Ледяной ветер летел им навстречу. По ту сторону реки виднелось здание академии. Каким дорогим стало оно Коста за эти годы! Давно ли он входил в двери академии, исполненный надежд и дерзаний? И вот — исключен…
— Нет! — твердо повторил он.
Андукапар только пожал плечами. Он знал: Коста не переспоришь.
Коста подал прошение оставить его в академии на правах вольнослушателя, разрешить, по бедности, слушать лекции бесплатно. Может, впервые в жизни Коста завидовал богатым: будь у него деньги, разве стал бы он так унижаться?!
Совет академии, получив прошение, послал запрос на имя петербургского градоначальника с просьбой «выслать сведения о поведении и имущественном положении Хетагурова». Казалось бы, при чем тут полиция? Бедный горец просит всего лишь разрешения бесплатно слушать лекции!
Но без всевидящего ока полиции и жандармерии, видно, не проживешь.
На Гороховой Коста встретили вежливо. Полицейский чин, звякнув шпагой, поднялся ему навстречу и протянул руку.
— Прошу садиться, молодой человек… Коста опустился на предложенный стул.
— Вы просите права бесплатно посещать лекции в Академии вольных художеств?
— Да.
— Что ж, мы готовы содействовать просвещению горских народностей… Мы хотим помочь вам. — Полицейский сделал ударение на слове «хотим» и многозначительно умолк.
— Буду вам очень обязан…
Полицейский живо взглянул на Коста.
— Обязаны? Что ж! Нам известно, что вы бываете в кавказском землячестве. Вас там уважают, вам доверяют…
Коста насторожился.
— Нам известно также, что в среде студенчества процветают вольнолюбивые настроения, что кое у кого есть даже злые намерения… Так вот, если вы действительно нам обязаны…
— Но я не подлец! — вспыхнув, резко ответил Коста.
— Не горячитесь, господин студент, — все так же любезно продолжал полицейский. — Ведь мы и хотим-то немногого: чтобы вы сообщали нам о разговорах… Ну, как бы это точнее выразить? В общем, если кто-то посмеет отозваться непочтительно о персоне государя императора и его приближенных…
— Повторяю, я не подлец!
— Но разве это подлость — служить верой и правдой царю и отечеству?

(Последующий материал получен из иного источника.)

Lemma wrapI64_small z : (- 2 ^ 63 <= z < 2 ^ 63)%Z -> wrapI64 z = z.
Proof. intros H. unfold wrapI64. rewrite Z.mod_small; lia. Qed.

Lemma wrapI64_range z : (- 2 ^ 63 <= wrapI64 z < 2 ^ 63)%Z.
Proof.
  unfold wrapI64. pose proof (Z.mod_pos_bound (z + 2 ^ 63) (2 ^ 64) ltac:(lia)). lia.
Qed.

Lemma wrapI32_small z : (- 2 ^ 31 <= z < 2 ^ 31)%Z -> wrapI32 z = z.
Proof. intros H. unfold wrapI32. rewrite Z.mod_small; lia. Qed.

(** ** Byte slices

    The contents of a Go [string] and of a [[]byte] are both a [string] (a
    sequence of 8-bit characters); a slice may also be nil, which some checks
    of the code distinguish from the empty slice. *)
Abbreviation gobytes := (option string).

Definition contents (b : gobytes) : string := default EmptyString b.
Definition blen (b : gobytes) : nat := String.length (contents b).

(** ** Errors and outcomes *)
Inductive goerror : Type :=
| ErrNoRows                          (* sql.ErrNoRows *)
| ErrBroadcastDisabled               (* db.ErrBroadcastDisabled *)
| ErrNotSupported                    (* db.ErrNotSupported *)
| ErrNotAuthorized                   (* comms.ErrNotAuthorized *)
| ErrConstraint (what : string)      (* an SQL constraint violation *)
| ErrSqlSyntax                       (* the statement does not parse *)
| ErrSqlArg                          (* database/sql refuses an argument *)
| ErrIO (code : Z)                   (* any other failure of the engine *)
| ErrText (msg : string)             (* errors.New, fmt.Errorf without %w *)
| ErrWrap (msg : string) (e : goerror)  (* fmt.Errorf with %w *)
| ErrTemporary (e : goerror).        (* service.TemporaryError *)

#[export] Instance goerror_eq_dec : EqDecision goerror.
Proof. solve_decision. Defined.

(** [errors.Is]: follows the chain of wrapped errors. *)
Fixpoint errorsIs (e target : goerror) : bool :=
  bool_decide (e = target) ||
  match e with
  | ErrWrap _ e' => errorsIs e' target
  | _ => false
  end.

(** [Crash] is a nil dereference, a [log.Fatal] or a [panic]: the process is
    gone. *)
Inductive outcome (A : Type) : Type :=
| Ok (a : A)
| Err (e : goerror)
| Crash (why : string).
Arguments Ok {_} _.
Arguments Err {_} _.
Arguments Crash {_} _.

#[export] Instance outcome_eq_dec `{EqDecision A} : EqDecision (outcome A).
Proof. solve_decision. Defined.

Definition isOk {A} (o : outcome A) : bool :=
  match o with Ok _ => true | _ => false end.

#[export] Instance outcome_ret : MRet outcome := fun A a => Ok a.
#[export] Instance outcome_bind : MBind outcome := fun A B f o =>
  match o with
  | Ok a => f a
  | Err e => Err e
  | Crash w => Crash w
  end.
#[export] Instance outcome_fmap : FMap outcome := fun A B f o =>
  match o with
  | Ok a => Ok (f a)
  | Err e => Err e
  | Crash w => Crash w
  end.

Lemma outcome_bind_Ok {A B} (m : outcome A) (f : A -> outcome B) b :
  (m ≫= f) = Ok b <-> exists a, m = Ok a /\ f a = Ok b.
Proof. destruct m; simpl; naive_solver. Qed.

Definition ofOption {A} (e : goerror) (o : option A) : outcome A :=
  match o with Some a => Ok a | None => Err e end.

(** A loop whose body only computes. *)
Fixpoint foldO {A B} (f : B -> A -> outcome B) (l : list A) (acc : B) : outcome B :=
  match l with
  | [] => Ok acc
  | x :: l' => b ← f acc x; foldO f l' b
  end.

Lemma foldO_ext {A B} (f g : B -> A -> outcome B) (l : list A) acc :
  (forall b x, x ∈ l -> f b x = g b x) -> foldO f l acc = foldO g l acc.
Proof.
  revert acc. induction l as [|x l IH]; intros acc H; simpl; [done|].
  rewrite (H acc x) by set_solver. destruct (g acc x); simpl; [|done|done].
  apply IH. set_solver.
Qed.

Lemma foldO_fmap {A B C} (f : C -> B -> outcome C) (h : A -> B) (l : list A) acc :
  foldO f (h <$> l) acc = foldO (fun c a => f c (h a)) l acc.
Proof.
  revert acc. induction l as [|x l IH]; intros acc; simpl; [done|].
  destruct (f acc (h x)); simpl; [apply IH|done|done].
Qed.

(** ** Lists *)
Lemma filter_none {A} (Q : A -> Prop) `{forall x, Decision (Q x)} (l : list A) :
  (forall x, x ∈ l -> ~ Q x) -> filter Q l = [].
Proof.
  induction l as [|x l IH]; intros Hl; [done|].
  rewrite filter_cons, decide_False by (apply Hl; by left). apply IH. set_solver.
Qed.

Lemma exists_snoc {A} (Q : A -> Prop) (l : list A) x :
  (exists y, y ∈ l ++ [x] /\ Q y) <-> (exists y, y ∈ l /\ Q y) \/ Q x.
Proof.
  split.
  - intros (y & [Hy|Hy%list_elem_of_singleton]%elem_of_app & HQ); [left; by exists y|subst; by right].
  - intros [(y & Hy & HQ)|HQ]; [exists y|exists x]; (split; [|done]); apply elem_of_app;
      [by left|right; by left].
Qed.

Lemma exists_nil {A} (Q : A -> Prop) : (exists y, y ∈ [] /\ Q y) <-> False.
Proof. split; [by intros (y & ?%not_elem_of_nil & _)|done]. Qed.

Lemma Forall2_elem_l {A B} (R : A -> B -> Prop) (Q : A -> Prop) l k :
  (forall x, x ∈ l -> Q x) -> Forall2 R l k -> Forall2 (fun x y => Q x /\ R x y) l k.
Proof.
  intros HQ H. induction H as [|x y l k Hxy H IH]; constructor.
  - split; [apply HQ; by left|done].
  - apply IH. intros z Hz. apply HQ. by right.
Qed.

Lemma omap_ext_elem {A B} (f g : A -> option B) (l : list A) :
  (forall x, x ∈ l -> f x = g x) -> omap f l = omap g l.
Proof.
  induction l as [|x l IH]; intros H; [done|]. simpl.
  rewrite (H x) by (by left). destruct (g x); [f_equal|]; apply IH; intros y Hy; apply H; by right.
Qed.

Lemma NoDup_omap {A B} (f : A -> option B) (l : list A) :
  NoDup l -> (forall x y z, x ∈ l -> y ∈ l -> f x = Some z -> f y = Some z -> x = y) ->
  NoDup (omap f l).
Proof.
  induction l as [|x l IH]; intros Hnd Hf; [constructor|].
  apply NoDup_cons in Hnd as [Hx Hnd]. simpl.
  assert (Hrest : NoDup (omap f l)).
  { apply IH; [done|]. intros y z v Hy Hz. apply Hf; by right. }
  destruct (f x) as [v|] eqn:Hv; [|done]. apply NoDup_cons. split; [|done].
  intros (y & Hy & Hfy)%list_elem_of_omap. apply Hx.
  rewrite (Hf x y v); [done|by left|by right|done|done].
Qed.

(** Taking one element out of a list. *)
Section TakeOut.
Context {A : Type} `{EqDecision A}.

Fixpoint takeOut (x : A) (l : list A) : option (list A) :=
  match l with
  | [] => None
  | y :: l' => if decide (x = y) then Some l'
               else match takeOut x l' with Some k => Some (y :: k) | None => None end
  end.

Lemma takeOut_perm x l k : takeOut x l = Some k -> l ≡ₚ x :: k.
Proof.
  revert k. induction l as [|y l IH]; intros k; simpl; [done|]. case_decide as Hx.
  - subst. by intros [= ->].
  - destruct (takeOut x l) as [k'|]; [|done]. intros [= <-]. rewrite (IH k' eq_refl). apply perm_swap.
Qed.

Lemma takeOut_elem x l : x ∈ l -> exists k, takeOut x l = Some k.
Proof.
  induction l as [|y l IH]; simpl; [by intros ?%elem_of_nil|]. case_decide as Hx; [by eexists|].
  intros [->|Hin]%elem_of_cons; [done|]. destruct (IH Hin) as [k ->]. by eexists.
Qed.
End TakeOut.

Definition sumZ (l : list Z) : Z := foldr Z.add 0%Z l.

#[export] Instance sumZ_perm : Proper (Permutation ==> eq) sumZ.
Proof. intros l l' H. induction H; simpl; lia. Qed.

Lemma sumZ_app l l' : sumZ (l ++ l') = (sumZ l + sumZ l')%Z.
Proof. induction l; simpl; lia. Qed.

Lemma sumZ_nonneg l : Forall (fun z => 0 <= z)%Z l -> (0 <= sumZ l)%Z.
Proof. induction 1; simpl; lia. Qed.

Lemma sumZ_elem z l : Forall (fun z => 0 <= z)%Z l -> z ∈ l -> (z <= sumZ l)%Z.
Proof.
  induction 1 as [|x l Hx Hl IH]; [by intros ?%not_elem_of_nil|].
  pose proof (sumZ_nonneg l Hl). intros [->|H']%elem_of_cons; simpl; [lia|].
  specialize (IH H'). lia.
Qed.

(** Adding up [uint64]s, wrapping at each step. *)
Lemma foldl_wrapU64 {A} (f g : A -> Z) (l : list A) x y :
  isU64 x -> isU64 y ->
  foldl (fun (t : Z * Z) a => (wrapU64 (t.1 + f a), wrapU64 (t.2 + g a))) (x, y) l =
    (wrapU64 (x + sumZ (f <$> l)), wrapU64 (y + sumZ (g <$> l))).
Proof.
  revert x y. induction l as [|a l IH]; intros x y Hx Hy; simpl.
  { by rewrite !Z.add_0_r, !wrapU64_small. }
  rewrite IH by apply wrapU64_range. unfold wrapU64.
  rewrite !Z.add_mod_idemp_l by done. by rewrite !Z.add_assoc.
Qed.

(** ** Updating a field of a record

    [r <| f := v |>], for records that declare how they are put together from
    their fields ([Eta]); the setter of a field is found from that. *)
Class Eta (R : Type) := eta : R -> R.
Class Setter {R T : Type} (proj : R -> T) := set : (T -> T) -> R -> R.
Arguments set {R T} proj {_} f r /.

Ltac head_of e := match e with ?f _ => head_of f | _ => e end.
Ltac build_setter :=
  match goal with
  | |- @Setter ?R ?T ?proj =>
      let e := constr:(_ : Eta R) in
      let e := eval unfold eta in e in
      let h := head_of e in
      let e := eval unfold h in e in
      match eval pattern proj in e with
      | ?body _ => exact (fun (f : T -> T) => body (fun r => f (proj r)))
      end
  end.
#[export] Hint Extern 1 (Setter _) => build_setter : typeclass_instances.

Notation "r <| p := v |>" := (set p (fun _ => v) r)
  (at level 1, p at level 99, left associativity, format "r <| p  :=  v |>") : fleet_scope.

(** ** The error-and-state monad

    A Go function that changes state [S] and may fail: the state survives an
    error, as it does in Go. *)
Definition M (S A : Type) : Type := S -> outcome A * S.

#[export] Instance M_ret {S} : MRet (M S) := fun A a s => (Ok a, s).
#[export] Instance M_bind {S} : MBind (M S) := fun A B f m s =>
  match m s with
  | (Ok a, s') => f a s'
  | (Err e, s') => (Err e, s')
  | (Crash w, s') => (Crash w, s')
  end.

Section Monad.
Context {S : Type}.

Definition fail {A} (e : goerror) : M S A := fun s => (Err e, s).
Definition crash {A} (why : string) : M S A := fun s => (Crash why, s).
Definition lift {A} (o : outcome A) : M S A := fun s => (o, s).
Definition get : M S S := fun s => (Ok s, s).
Definition gets {A} (f : S -> A) : M S A := fun s => (Ok (f s), s).
Definition modify (f : S -> S) : M S unit := fun s => (Ok tt, f s).

(** [x, err := m]: the caller looks at the error itself. *)
Definition try {A} (m : M S A) : M S (A + goerror) := fun s =>
  match m s with
  | (Ok a, s') => (Ok (inl a), s')
  | (Err e, s') => (Ok (inr e), s')
  | (Crash w, s') => (Crash w, s')
  end.

(** [for _, x := range l]: the first error returned ends the loop. *)
Fixpoint forM_ {A} (l : list A) (f : A -> M S unit) : M S unit :=
  match l with
  | [] => mret tt
  | x :: l' => f x ≫= fun _ => forM_ l' f
  end.

Fixpoint foldM {A B} (f : B -> A -> M S B) (l : list A) (acc : B) : M S B :=
  match l with
  | [] => mret acc
  | x :: l' => f acc x ≫= foldM f l'
  end.

Fixpoint mapMs {A B} (f : A -> M S B) (l : list A) : M S (list B) :=
  match l with
  | [] => mret []
  | x :: l' => f x ≫= fun y => mapMs f l' ≫= fun ys => mret (y :: ys)
  end.
End Monad.

(** Running a component's operation inside a larger state. *)
Definition zoom {S T A} (rd : T -> S) (wr : S -> T -> T) (m : M S A) : M T A :=
  fun t => let '(r, s) := m (rd t) in (r, wr s t).

Lemma forM_map {S A B} (g : A -> B) (f : B -> M S unit) (l : list A) (s : S) :
  forM_ l (fun x => f (g x)) s = forM_ (g <$> l) f s.
Proof.
  revert s. induction l as [|x l IH]; intros s; simpl; [done|].
  unfold mbind, M_bind. destruct (f (g x) s) as [[]]; [apply IH|done|done].
Qed.

(** *** Inversion of runs that return a value *)
Section MonadLaws.
Context {S : Type}.

Lemma bind_Ok {A B} (m : M S A) (f : A -> M S B) s b s'' :
  (m ≫= f) s = (Ok b, s'') <->
  exists a s', m s = (Ok a, s') /\ f a s' = (Ok b, s'').
Proof.
  unfold mbind, M_bind. destruct (m s) as [[a|e|w] s'] eqn:E; naive_solver.
Qed.

Lemma bind_run {A B} (m : M S A) (f : A -> M S B) s a s' :
  m s = (Ok a, s') -> (m ≫= f) s = f a s'.
Proof. unfold mbind, M_bind. by intros ->. Qed.

Lemma bind_run_Err {A B} (m : M S A) (f : A -> M S B) s e s' :
  m s = (Err e, s') -> (m ≫= f) s = (Err e, s').
Proof. unfold mbind, M_bind. by intros ->. Qed.

Lemma ret_Ok {A} (a b : A) (s s' : S) :
  mret (M := M S) a s = (Ok b, s') <-> a = b /\ s = s'.
Proof. unfold mret, M_ret. naive_solver. Qed.

Lemma fail_Ok {A} e (b : A) (s s' : S) : fail e s = (Ok b, s') <-> False.
Proof. unfold fail. naive_solver. Qed.

Lemma crash_Ok {A} e (b : A) (s s' : S) : crash e s = (Ok b, s') <-> False.
Proof. unfold crash. naive_solver. Qed.

Lemma lift_Ok {A} o (b : A) (s s' : S) :
  lift o s = (Ok b, s') <-> o = Ok b /\ s = s'.
Proof. unfold lift. naive_solver. Qed.

Lemma gets_Ok {A} f (b : A) (s s' : S) :
  gets f s = (Ok b, s') <-> f s = b /\ s = s'.
Proof. unfold gets. naive_solver. Qed.

Lemma try_Ok {A} (m : M S A) (r : A + goerror) s s' :
  try m s = (Ok r, s') <->
  match r with inl a => m s = (Ok a, s') | inr e => m s = (Err e, s') end.
Proof.
  unfold try. destruct (m s) as [[a|e|w] s0] eqn:E, r; naive_solver.
Qed.
End MonadLaws.

(** [x, err := o; if err != nil { return fmt.Errorf(...) }] *)
Definition orFail {S A} (o : outcome A) (e : goerror) : M S A :=
  match o with Ok a => mret a | Err _ => fail e | Crash why => crash why end.

Lemma orFail_Ok {S A} (o : outcome A) e a (s s' : S) :
  orFail o e s = (Ok a, s') <-> o = Ok a /\ s = s'.
Proof. unfold orFail, mret, M_ret, fail, crash. destruct o; naive_solver. Qed.

(** As [orFail], for a call: the error is replaced. *)
Definition orFailM {S A} (m : M S A) (e : goerror) : M S A :=
  r ← try m; match r with inl a => mret a | inr _ => fail e end.

Lemma orFailM_Ok {S A} (m : M S A) e a (s s' : S) :
  orFailM m e s = (Ok a, s') <-> m s = (Ok a, s').
Proof.
  unfold orFailM, mbind, M_bind, try, mret, M_ret, fail. destruct (m s) as [[b|x|c] s1]; naive_solver.
Qed.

Коста молчал, до боли стиснув кулаки.
— Казалось бы, вы и сами должны считать своим долгом уведомлять о злостных намерениях…
— Мне ничего не известно! — прервал чиновника Коста. — И не будет известно…
— Но ведь решается вопрос о вашей карьере, молодой человек! Все зависит
— Я честный человек, — твердо сказал Коста. — Это условие — не для меня.
— О каких условиях вы говорите? — удивился чиновник. — Просто мы хотим знать, как мыслит и о чем мечтает нынешняя молодежь, наше будущее. Не разделяете же вы мысли неблагонадежных! — Угроза зазвучала в притворно-ласковом голосе полицейского.
— Мне начинает казаться, что вы лучше меня знаете мои мысли, — как можно спокойнее ответил Коста. — Так о чем нам разговаривать?
— Не о чем? Ну что ж, господин… — Он сделал выразительную паузу, — господин бывший студент, вы свободны. Но повторяю, если потребуется наша помощь, мы готовы.
Резко повернувшись, Коста вышел.
Он брел по улице, не замечая холодного дождя, хлеставшего в лицо, как слепой, натыкался на прохожих и не слышал их брани. Мысли путались, его то бросало в жар, то ледяная дрожь пробирала до костей.
«Подлецы! Сделать меня провокатором, доносчиком. Да будь они прокляты! Такой ценой получить билет на бесплатное посещение лекций? Нет, среди Хетагуровых подлецов не бывало!»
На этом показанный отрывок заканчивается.